▶ **Work to be completed**: What number of lines in the entries hold the string "level"? Answer with it alone.

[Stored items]
(** * tsbtreedb/unbalancedDB.py: a single-file, copy-on-write binary search
      tree database.

    The development embeds the Python classes [ValueRef], [BinaryNodeRef],
    [BinaryNode], [BinaryTree], [Storage] and [DBDB] and the function
    [connect], one Rocq module per class, and proves the properties the
    specification states about them.

    Conventions of the embedding.
    - The file on disk is its sequence of bytes.  Every access of [Storage]
      to the file object is preceded by a [seek], so the model passes the
      offset to each access instead of carrying a file position.  Buffering
      ([flush]) is not modelled: a write reaches the bytes at once.
    - Python exceptions are the constructors of [exn]; a call either returns,
      raises, or (in the model only) runs out of the fuel that bounds the
      loops that follow references through the file.
    - [BinaryTree._insert] and [BinaryNodeRef.store] recurse on the Python
      stack.  They take the number of frames the interpreter has left and
      raise [RecursionError] when the recursion needs more: one frame for
      each level of [_insert], three for each unsaved level of [store]
      ([store], [prepare_to_store], [store_refs]).  The frames of the calls
      that do not recurse are not counted, and how many there are depends on
      the interpreter: where the model raises [RecursionError] Python does,
      and where Python returns the model returns the same.
    - A method of a closed file object raises [ValueError], with the message
      of CPython's [io] module.  The limits of the file system (a full disk,
      an offset it refuses) are not modelled: the theorems read and write
      inside the file or at its end.
    - Stateful methods are state-passing functions in the monad [M].
    - [ValueRef.get] caches what it decodes in the reference.  Records are
      written once and never changed, so the cached value is what a second
      read would decode; the model reads again instead of caching.
    - Keys are integers ([Z]); values are text, held as the byte string of
      its UTF-8 encoding: a string of the model that is not valid UTF-8
      stands for no Python value.
    - [pickle] is outside the repository: it is the interface [Pickle]. *)

From Stdlib Require Import Strings.String Strings.Byte.
From Stdlib Require Import List ZArith NArith Lia Bool.
From Stdlib Require Import Sorting.Permutation Sorting.Sorted.
Import ListNotations.

Local Open Scope N_scope.

(** ** Outcomes of a call *)

Inductive exn : Type :=
| KeyError
| ValueError (msg : string)
| AttributeError (obj attr : string)
| UnboundLocalError (name : string)
| struct_error
| UnpicklingError
| RecursionError.

Inductive outcome (A : Type) : Type :=
| Returns (a : A)
| Raises (e : exn)
| OutOfFuel.

Arguments Returns {A} a.
Arguments Raises {A} e.
Arguments OutOfFuel {A}.

Definition obind {A B} (o : outcome A) (k : A -> outcome B) : outcome B :=
  match o with
  | Returns a => k a
  | Raises e => Raises e
  | OutOfFuel => OutOfFuel
  end.

Notation "x <-? c ; k" := (obind c (fun x => k))
  (at level 61, c at next level, right associativity).

(** State and exceptions: the state a call leaves behind is kept when it
    raises, as the mutations of a Python method are. *)
Definition M (S A : Type) : Type := S -> outcome A * S.

Definition ret {S A} (a : A) : M S A := fun s => (Returns a, s).
Definition raise {S A} (e : exn) : M S A := fun s => (Raises e, s).
Definition bind {S A B} (m : M S A) (k : A -> M S B) : M S B :=
  fun s => match m s with
           | (Returns a, s') => k a s'
           | (Raises e, s') => (Raises e, s')
           | (OutOfFuel, s') => (OutOfFuel, s')
           end.
Definition pure_call {S A} (f : S -> outcome A) : M S A := fun s => (f s, s).
Definition modify {S} (f : S -> S) : M S unit := fun s => (Returns tt, f s).

Notation "x <- c ;; k" := (bind c (fun x => k))
  (at level 61, c at next level, right associativity).
Notation "c ;;; k" := (bind c (fun _ => k))
  (at level 61, right associativity).

(** ** The file object and [struct]

    [f.seek(pos); f.read(n)] and [f.seek(pos); f.write(data)] on the bytes of
    the file.  Reading past the end returns what is there; writing past the
    end fills the gap with zero bytes. *)
Module PyFile.

Definition read_at (pos n : N) (contents : list byte) : list byte :=
  firstn (N.to_nat n) (skipn (N.to_nat pos) contents).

▶ **Output for this exercise**: 4